Definition run_create (f : FrameTransition) (kind : CreateKind) : M SpecState FrameTransition :=
  stack_status ← of_outcome (guard_stack f.(ft_sp) (create_stack_inputs kind) 1);
  message ← of_outcome (checked_message f.(ft_message));
  match stack_status with
  | Failed halt_kind =>
      failing f f.(ft_state_gas) f.(ft_state_spill) f.(ft_sp) f.(ft_memory) message
        f.(ft_returndata) halt_kind
  | Continue =>
      '(v, sp) ← pop f.(ft_sp);
      '(off_word, sp) ← pop sp;
      '(len_word, sp) ← pop sp;
      '(salt, sp) ← (if uses_salt kind then pop sp else mret (WORD_ZERO, sp));
      if message.(msg_is_static)
      then failing f f.(ft_state_gas) f.(ft_state_spill) sp f.(ft_memory) message
             f.(ft_returndata) WriteProtection
      else create_charges f kind v off_word len_word salt sp message
  end.

(** ** Returning to a suspended frame *)

(** The parent's gas takes back what the child has left. *)
Definition settle_parent (c : FrameCheckpoint) (child_base child_gas child_state_gas child_spill : Z) :
    M SpecState (Z * Z * Z * Z) :=
  on_host operand_stack_pop_frame;;
  of_outcome
    (parent_base ← memory_parent_base child_base c.(fc_memory_height);
     g ← refund_gas c.(fc_gas_remaining) child_gas;
     '(s, p) ← return_child_state_gas c.(fc_state_gas_remaining) c.(fc_state_gas_spilled)
                 child_state_gas child_spill;
     Ok (parent_base, g, s, p)).

(** A child that failed: its changes are undone and zero is pushed. *)
Definition child_failed (charged : bool) (g s p : Z) (sp : StackPointer) :
    M SpecState (Z * Z * Z * StackPointer) :=
  k_journal_revert;;
  '(g, s, p) ←
    (if charged
     then of_outcome (credit_state_gas_refund g s p G_amsterdam_state_new_account)
     else mret (g, s, p));
  sp ← push sp WORD_ZERO; mret (g, s, p, sp).

Definition parent_frame (c : FrameCheckpoint) (parent_base g s p refund : Z) (sp : StackPointer)
    (returndata : Slice) : M SpecState FrameTransition :=
  of_outcome (frame_transition (mkFrame c.(fc_pc) g s p refund c.(fc_status) sp parent_base
    c.(fc_memory_height) c.(fc_message) c.(fc_code) c.(fc_calldata) returndata)).

Definition resume_call (continuation : CallContinuation) (output : Slice)
    (child_base child_gas child_state_gas child_spill child_refund : Z) (child_status : FrameStatus) :
    M SpecState FrameTransition :=
  let c := continuation.(cc_checkpoint) in
  '(parent_base, g, s, p) ← settle_parent c child_base child_gas child_state_gas child_spill;
  return_destination ← of_outcome (memory_absolute parent_base continuation.(cc_return_offset));
  returndata_copy_prefix output return_destination continuation.(cc_return_length);;
  if frame_succeeded child_status then
    refund ← of_outcome (record_refund c.(fc_refund) child_refund);
    k_journal_commit;;
    sp ← push c.(fc_stack_top) WORD_ONE;
    parent_frame c parent_base g s p refund sp output
  else
    '(g, s, p, sp) ← child_failed continuation.(cc_new_account_charged) g s p c.(fc_stack_top);
    parent_frame c parent_base g s p c.(fc_refund) sp output.

(** What the end of the initialisation code leaves of the child: its gas, its
    status and whether an unpaid deposit leaves empty code (before Homestead). *)
Record Settled : Type := mkSettled {
  se_gas : Z;
  se_state_gas : Z;
  se_spill : Z;
  se_status : FrameStatus;
  se_empty_deposit : bool;
}.

Definition settle_failed (state_gas_ spill reservoir : Z) : M SpecState Settled :=
  ex ← exceptional_state state_gas_ spill reservoir OutOfGas;
  mret (mkSettled GAS_ZERO ex.(ex_state_gas_remaining) ex.(ex_state_gas_spilled) ex.(ex_status) false).

Definition Homestead : Z := 1.

Definition settle_child (output : Slice) (g state_gas_ spill : Z) (status : FrameStatus)
    (reservoir : Z) : M SpecState Settled :=
  profile ← get_profile;
  deployed_length ← of_outcome (returndata_size output);
  if frame_succeeded status then
    prohibited_prefix ←
      (if negb (deployed_length =? 0)
       then first_byte ← zoom (output_byte output 0); mret (first_byte =? 0xef) else mret false);
    if negb (deployed_code_size_allowed profile deployed_length) ||
       ((London <=? fork profile) && prohibited_prefix)
    then settle_failed state_gas_ spill reservoir
    else
      deployment_charge ← of_outcome (code_deployment_execution_cost profile deployed_length g);
      if deployment_charge.(affordable) then
        g ← of_outcome (v ← gas_sub g deployment_charge.(cost); gas v);
        state_deposit ← of_outcome (code_deployment_state_cost profile deployed_length);
        '(deployment_halt, g, s, p) ←
          of_outcome (charge_state_gas g state_gas_ spill state_deposit);
        if deployment_halt : bool then settle_failed s p reservoir
        else mret (mkSettled g s p status false)
      else if fork profile <? Homestead
      then mret (mkSettled GAS_ZERO state_gas_ spill status true)
      else settle_failed state_gas_ spill reservoir
  else mret (mkSettled g state_gas_ spill status false).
- - -
The response should be the listing above, limited to the lines between the one holding "deployment_charge ← of_outcome" and the one holding "of_outcome (charge_state_gas g", inclusive, reproduced exactly.

* **Response below**:
      deployment_charge ← of_outcome (code_deployment_execution_cost profile deployed_length g);
      if deployment_charge.(affordable) then
        g ← of_outcome (v ← gas_sub g deployment_charge.(cost); gas v);
        state_deposit ← of_outcome (code_deployment_state_cost profile deployed_length);
        '(deployment_halt, g, s, p) ←
          of_outcome (charge_state_gas g state_gas_ spill state_deposit);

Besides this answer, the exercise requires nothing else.